As Christopher B Nelson, president of St John's College in Annapolis, Maryland, has said: "The reward of learning simply for the sake of learning itself is a kind of fulfilment we call happiness. And this happiness is something we should want for all … students" (www.acenet.edu).
Yet, today, knowledge is becoming more "commodified". You can get a degree in almost anything, from professional nannying and auctioneering to clowning, paranormal studies and UFOs, and every institution seems to be at pains to tell you how useful your studies will be in helping you advance along a rewarding career path.
Not that there's anything wrong with that, as Seinfeld would say. Obviously, we all need to earn a living, and it certainly helps if you can do so in a meaningful and enjoyable way, especially after paying considerable sums of money preparing for the privilege. Indeed, job fulfilment is ostensibly more important to Gen Y (aka Millenniums or Millennials) than it has been to any previous generation. Nevertheless, learning for learning's sake seems to have little to do with the whole process.

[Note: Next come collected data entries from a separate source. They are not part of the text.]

(* ===== verification/Signals.v ===== *)
(** * src/signals.rs: SIGINT and SIGTERM stop the process, SIGUSR1 dumps

    [install] spawns two tasks.  Both are programs over the calls [SigE]; the
    second ends in a loop, given by its set-up and the body of the loop, and
    [usr1_task n] is the task cut after [n] rounds of it. *)

From S2P Require Import Prelude Io.

(** [tokio::signal::unix::SignalKind] *)
Inductive SignalKind := interrupt | terminate | user_defined1.

#[global] Instance SignalKind_eq_dec : EqDecision SignalKind.
Proof. solve_decision. Defined.

Inductive SigE : Type -> Type :=
| NewSignal (k : SignalKind) : SigE (io_result nat)   (* signal(kind): a stream *)
| SelectRecv (a b : nat) : SigE bool                  (* true: a.recv(), false: b.recv() *)
| Recv (s : nat) : SigE (option unit)                 (* s.recv() *)
| TriggerShutdown : SigE unit                         (* sd.trigger() *)
| RunDump : SigE unit.                                (* dump() *)

Definition shutdown_task : prog SigE unit :=
  await r := call (NewSignal interrupt) in
  match (r : io_result nat) with
  | Err _ => Ret tt
  | Ok sigint =>
      await r := call (NewSignal terminate) in
      match (r : io_result nat) with
      | Err _ => Ret tt
      | Ok sigterm =>
          await _ := call (SelectRecv sigint sigterm) in
          call TriggerShutdown
      end
  end.

(** Up to the loop: the stream to read, or [None] when the task returns. *)
Definition usr1_setup : prog SigE (option nat) :=
  await r := call (NewSignal user_defined1) in
  match (r : io_result nat) with
  | Err _ => Ret None
  | Ok sigusr1 => Ret (Some sigusr1)
  end.

(** [while sigusr1.recv().await.is_some() { dump(); }] *)
Definition usr1_iter (sigusr1 : nat) : prog SigE (option nat) :=
  await r := call (Recv sigusr1) in
  match (r : option unit) with
  | None => Ret None
  | Some _ => await _ := call RunDump in Ret (Some sigusr1)
  end.

Fixpoint usr1_loop (n : nat) (sigusr1 : nat) : prog SigE (option nat) :=
  match n with
  | O => Ret (Some sigusr1)
  | S n =>
      await r := usr1_iter sigusr1 in
      match r with None => Ret None | Some s => usr1_loop n s end
  end.

Definition usr1_task (n : nat) : prog SigE (option nat) :=
  await r := usr1_setup in
  match r with None => Ret None | Some s => usr1_loop n s end.

(** ** Properties *)

Definition is_trigger (ev : event SigE) : bool :=
  match ev_call ev with TriggerShutdown => true | _ => false end.

Definition is_dump (ev : event SigE) : bool :=
  match ev_call ev with RunDump => true | _ => false end.

(** A SIGUSR1 received: [recv] answered with a signal. *)
Definition is_usr1 (ev : event SigE) : bool :=
  match ev_call ev in SigE X return X -> bool with
  | Recv _ => fun r => match r with Some _ => true | None => false end
  | _ => fun _ => false
  end (ev_reply ev).

Definition is_failed_install (ev : event SigE) : bool :=
  match ev_call ev in SigE X return X -> bool with
  | NewSignal _ => fun r => negb (is_ok r)
  | _ => fun _ => false
  end (ev_reply ev).

Lemma usr1_loop_run o n s l :
  exists r tr, run (record o) (usr1_loop n s) l = (r, l ++ tr) /\
    tally is_dump tr = tally is_usr1 tr /\ tally is_failed_install tr = 0%nat /\
    (is_Some r -> tally is_usr1 tr = n).
Proof.
  revert l; induction n as [|n IH]; intros l; cbn [usr1_loop].
  - exists (Some s), []. cbn [run]. rewrite app_nil_r. auto.
  - unfold usr1_iter at 1. rewrite run_bind, run_record_call.
    destruct (o _ (Recv s) l) as [u|] eqn:Hr.
    + rewrite run_record_call. set (l1 := _ ++ [Ev RunDump _]). cbn [run].
      destruct (IH l1) as (r & tr & -> & Hd & Hf & Hn). unfold l1. rewrite <- !app_assoc.
      eexists r, _. split; [reflexivity|].
      rewrite !tally_app, Hd, Hf. split; [done|]. split; [done|].
      intros H1. rewrite (Hn H1). done.
    + cbn [run]. eexists None, _. split; [reflexivity|]. repeat split. by intros [? ?].
Qed.

(** C35: in every environment the first task triggers the shutdown exactly once
    when both of its handlers are installed, as its last call and only after a
    signal, and never when one of them fails to install; the SIGUSR1 task makes
    one dump per signal received, goes on as long as signals come, and makes none
    when its handler is not installed. *)
Theorem signals_wiring o n :
  let '(_, l) := run (record o) shutdown_task [] in
  let '(r, l') := run (record o) (usr1_task n) [] in
  (if decide (tally is_failed_install l = 0%nat)
   then exists a b w, l = [Ev (NewSignal interrupt) (Ok a); Ev (NewSignal terminate) (Ok b);
                           Ev (SelectRecv a b) w; Ev TriggerShutdown tt]
   else tally is_trigger l = 0%nat) /\
  tally is_dump l' = tally is_usr1 l' /\
  (if decide (tally is_failed_install l' = 0%nat)
   then is_Some r -> tally is_dump l' = n
   else tally is_dump l' = 0%nat /\ r = None).
Proof.
  destruct (run (record o) shutdown_task []) as [u l] eqn:H1.
  destruct (run (record o) (usr1_task n) []) as [r l'] eqn:H2. split.
  - unfold shutdown_task in H1. rewrite run_record_call in H1.
    destruct (o _ (NewSignal interrupt) _) as [a|e]; [|by injection H1 as <- <-].
    rewrite run_record_call in H1.
    destruct (o _ (NewSignal terminate) _) as [b|e]; [|by injection H1 as <- <-].
    rewrite run_record_call in H1. injection H1 as _ <-. rewrite decide_True by done. cbn [app].
    destruct (o unit _ _). by eauto.
  - unfold usr1_task, usr1_setup in H2. rewrite run_bind, run_record_call in H2.
    destruct (o _ (NewSignal user_defined1) _) as [s|e]; cbn [run app] in H2;
      [|by injection H2 as <- <-].
    destruct (usr1_loop_run o n s [Ev (NewSignal user_defined1) (Ok s)])
      as (r' & tr & Hr & Hd & Hf & Hn). rewrite Hr in H2. injection H2 as <- <-.
    cbn [app]. split; [exact Hd|]. change (tally is_failed_install _) with (tally is_failed_install tr).
    change (tally is_dump _) with (tally is_dump tr). rewrite Hf, Hd. exact Hn.
Qed.
(* ===== verification/Heartbeat.v ===== *)
(** * The heartbeat tasks of src/app.rs and src/nat/linux.rs

    Both modes spawn a task that prints one line per interval until the
    shutdown; they differ in how the line is made.  [beat_iter] is the body
    of that loop for any program [beat] that makes the line, and [beat_loop n]
    its first [n] rounds. *)

From S2P Require Import Prelude Io Stats.

Inductive TimerE (E : Type -> Type) : Type -> Type :=
| SelectTick (secs : Z) : TimerE E bool     (* sleep(interval); false: shutdown.cancelled() *)
| BeatTriggered : TimerE E bool             (* shutdown.is_triggered() *)
| LogLine (line : str) : TimerE E unit      (* the line printed *)
| Work {X} (e : E X) : TimerE E X.          (* a call made for the line *)
Arguments SelectTick {E} secs.
Arguments BeatTriggered {E}.
Arguments LogLine {E} line.
Arguments Work {E X} e.

Fixpoint work {E A} (p : prog E A) : prog (TimerE E) A :=
  match p with
  | Ret a => Ret a
  | Vis e k => Vis (Work e) (fun x => work (k x))
  end.

Section Heartbeat.
Context {E : Type -> Type} (beat : prog E str).

(** One round; [false] is the [break]. *)
Definition beat_iter (secs : Z) : prog (TimerE E) bool :=
  await slept := call (SelectTick secs) in
  if negb slept then Ret false else
  await trig := call BeatTriggered in
  if (trig : bool) then Ret false else
  await line := work beat in
  await _ := call (LogLine line) in
  Ret true.

Fixpoint beat_loop (n : nat) (secs : Z) : prog (TimerE E) bool :=
  match n with
  | O => Ret true
  | S n =>
      await go := beat_iter secs in
      if (go : bool) then beat_loop n secs else Ret false
  end.

(** ** Properties *)

Definition is_line (ev : event (TimerE E)) : bool :=
  match ev_call ev with LogLine _ => true | _ => false end.

(** A full interval at the end of which the shutdown was not triggered. *)
Definition is_due (ev : event (TimerE E)) : bool :=
  match ev_call ev in TimerE _ X return X -> bool with
  | BeatTriggered => negb
  | _ => fun _ => false
  end (ev_reply ev).

Definition is_wait (ev : event (TimerE E)) : bool :=
  match ev_call ev with SelectTick _ => true | _ => false end.

(** The shutdown seen, in the wait or after it. *)
Definition sees_shutdown (ev : event (TimerE E)) : Prop :=
  match ev_call ev in TimerE _ X return X -> Prop with
  | SelectTick _ => fun slept => slept = false
  | BeatTriggered => fun trig => trig = true
  | _ => fun _ => False
  end (ev_reply ev).

(** Making the line neither waits nor prints. *)
Lemma work_run {A} o (p : prog E A) l :
  exists a tr, run (record o) (work p) l = (a, l ++ tr) /\
    Forall (fun ev => is_line ev = false /\ is_due ev = false /\ is_wait ev = false) tr.
Proof.
  revert l; induction p as [a|X e k IH]; intros l; cbn [work].
  - exists a, []. cbn [run]. by rewrite app_nil_r.
  - cbn [run record]. set (x := o _ _ l). destruct (IH x (l ++ [Ev (Work e) x])) as (a & tr & Hr & Hf).
    exists a, (Ev (Work e) x :: tr). rewrite Hr, <- app_assoc. split; [done|]. by constructor.
Qed.

Lemma beat_iter_run o secs l :
  exists go tr, run (record o) (beat_iter secs) l = (go, l ++ tr) /\
    tally is_wait tr = 1%nat /\
    if go : bool then tally is_line tr = 1%nat /\ tally is_due tr = 1%nat
    else tally is_line tr = 0%nat /\ tally is_due tr = 0%nat /\
      exists pre ev, tr = pre ++ [ev] /\ sees_shutdown ev.
Proof.
  unfold beat_iter. rewrite run_record_call.
  destruct (o _ (SelectTick secs) l) eqn:Hs; cbn [negb].
  2: { eexists false, _. split; [reflexivity|]. repeat split. by eexists [], _. }
  rewrite run_record_call. destruct (o _ BeatTriggered _) eqn:Ht.
  { rewrite <- app_assoc. eexists false, _. split; [reflexivity|]. repeat split. by eexists [_], _. }
  rewrite run_bind. destruct (work_run o beat ((l ++ [Ev (SelectTick secs) true]) ++
    [Ev BeatTriggered false])) as (line & tr & -> & Hf). rewrite run_record_call.
  rewrite <- !app_assoc. eexists true, _. split; [reflexivity|].
  rewrite !tally_app, !(tally_none _ tr); [done|..];
    (eapply Forall_impl; [exact Hf|]; naive_solver).
Qed.

(** In every environment the heartbeat task prints one line for each full
    interval at the end of which the shutdown was not triggered and none
    otherwise, waits once per round, goes on until it sees the shutdown, and then
    makes no further call. *)
Lemma heartbeat_lines o n secs r l :
  run (record o) (beat_loop n secs) [] = (r, l) ->
  tally is_line l = tally is_due l /\
  if r : bool then tally is_line l = n /\ tally is_wait l = n
  else (tally is_wait l = S (tally is_line l) /\ S (tally is_line l) <= n)%nat /\
    exists pre ev, l = pre ++ [ev] /\ sees_shutdown ev.
Proof.
  enough (H : forall l0, exists r tr, run (record o) (beat_loop n secs) l0 = (r, l0 ++ tr) /\
    tally is_line tr = tally is_due tr /\
    if r : bool then tally is_line tr = n /\ tally is_wait tr = n
    else (tally is_wait tr = S (tally is_line tr) /\ S (tally is_line tr) <= n)%nat /\
      exists pre ev, tr = pre ++ [ev] /\ sees_shutdown ev).
  { destruct (H []) as (r' & tr & Hr & Hx). rewrite Hr. by intros [= <- <-]. }
  clear. induction n as [|n IH]; intros l0; cbn [beat_loop].
  - exists true, []. cbn [run]. by rewrite app_nil_r.
  - rewrite run_bind. destruct (beat_iter_run o secs l0) as ([] & tr & -> & Hw & H1).
    + destruct (IH (l0 ++ tr)) as (r & tr' & -> & Hld & Hr). rewrite <- app_assoc.
      exists r, (tr ++ tr'). split; [done|]. rewrite !tally_app. split; [lia|].
      destruct r; [lia|]. destruct Hr as [Hn (pre & ev & -> & Hev)]. split; [lia|].
      exists (tr ++ pre), ev. by rewrite app_assoc.
    + cbn [run]. exists false, tr. split; [done|]. destruct H1 as (H1 & H2 & H3).
      split; [lia|]. split; [lia|done].
Qed.

End Heartbeat.

(** ** Userspace mode: [spawn_heartbeat] of src/app.rs *)

(** The registry's counters as they are when the line is made. *)
Inductive RegE : Type -> Type :=
| ReadRegistry : RegE Registry.

Definition app_beat : prog RegE str :=
  await reg := call ReadRegistry in Ret (heartbeat_line reg).

Definition app_heartbeat (n : nat) (secs : Z) : prog (TimerE RegE) bool := beat_loop app_beat n secs.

I recently attended a Year 10 subject selection night at the University of New South Wales (UNSW) with my teenage son, where we discovered more than 300 degrees on offer – students can nominate up to nine they would like to study – each accompanied by a list of associated career opportunities.
Amongst the myriad of documentation we collected was a Parent Information Guide, which told us in bold yellow print: "It's time for your child to leave high school behind and take their first steps towards a rewarding career". Studying at UNSW, it maintained, could "give them the best launchpad into the rest of their lives".
No mention of love of learning here. The closest we got was a paragraph in the parent guide, encouraging us to ask our children what subjects they "enjoy" as a way of helping them to discover "degrees that match their abilities". Meanwhile, we were bombarded with statistics about how UNSW graduates "are in high demand from employers" and "are in the top 5% for median starting salaries".
While career paths for the more practical degrees, such as actuarial studies or optometry, are quite evident, others are far more vague. Those interested in an Arts degree, for example, of which I myself am a proud holder, are told: "Students in the humanities and social sciences learn a wide range of skills that open up many career opportunities. No other course of study provides you with the same combination of broad intellectual growth, skills development in research and analysis, the ability to communicate effectively and the capacity to think critically about the global environment we live in."
Certainly all most valuable skills to acquire. Although not pointing to specific jobs, the desire to appear useful and therefore attractive to potential Arts students is obvious. And with good reason. In 2012, only about 76 per cent of new bachelor degree graduates from Australian institutions had found full-time employment within four months of completing their tertiary studies (www.graduatecareers.com.au). In other words, one-in-four students had not, and guess who they were most likely to be?
Nothing much seems to have changed in that regard since I graduated more than 20 years ago: Arts, and for that matter, Science graduates are often compelled to search long and hard for meaningful entry into the Australian work place, with many employers favouring more obvious and practical skills, such as those offered by a medical, accounting or engineering degree. There is even a Know Your Worth chart measured by how many burgers a young graduate can buy with their starting salary! Newly fledged dentists are in first place with more than 21,000 burgers, leaving those humanities graduates fortunate enough to find employment languishing in their wake on a paltry 12,000.
I can still recall the days when as a newly married, 20-something graduate, I moved from Melbourne to Brisbane. Armed with a French Honours degree with a major in philosophy, I was keen to find work, only to be met by the blank stares of my prospective Queensland employers. How I wished I lived in the more open-minded United Kingdom, where philosophy graduates were sought after banking employees! As it was, unless I wanted to be a teacher or agreed to leave my husband and move to Canberra to take up a job in the public service, there seemed little hope for me.
Today, philosophy at my alma mater, the University of Melbourne, is a shadow of what it used to be and has merged with history. Indeed, many subjects, particularly from the liberal arts, are disappearing precisely because they are no longer attracting students in large numbers, at least not the all-important, full-fee-paying international ones, and so are no longer seen as financially viable. Gender Studies, for example, is gradually being eliminated from many Australian universities, as are various history courses, religion, linguistics and foreign languages, the number of which being taught has more than halved over the past decade.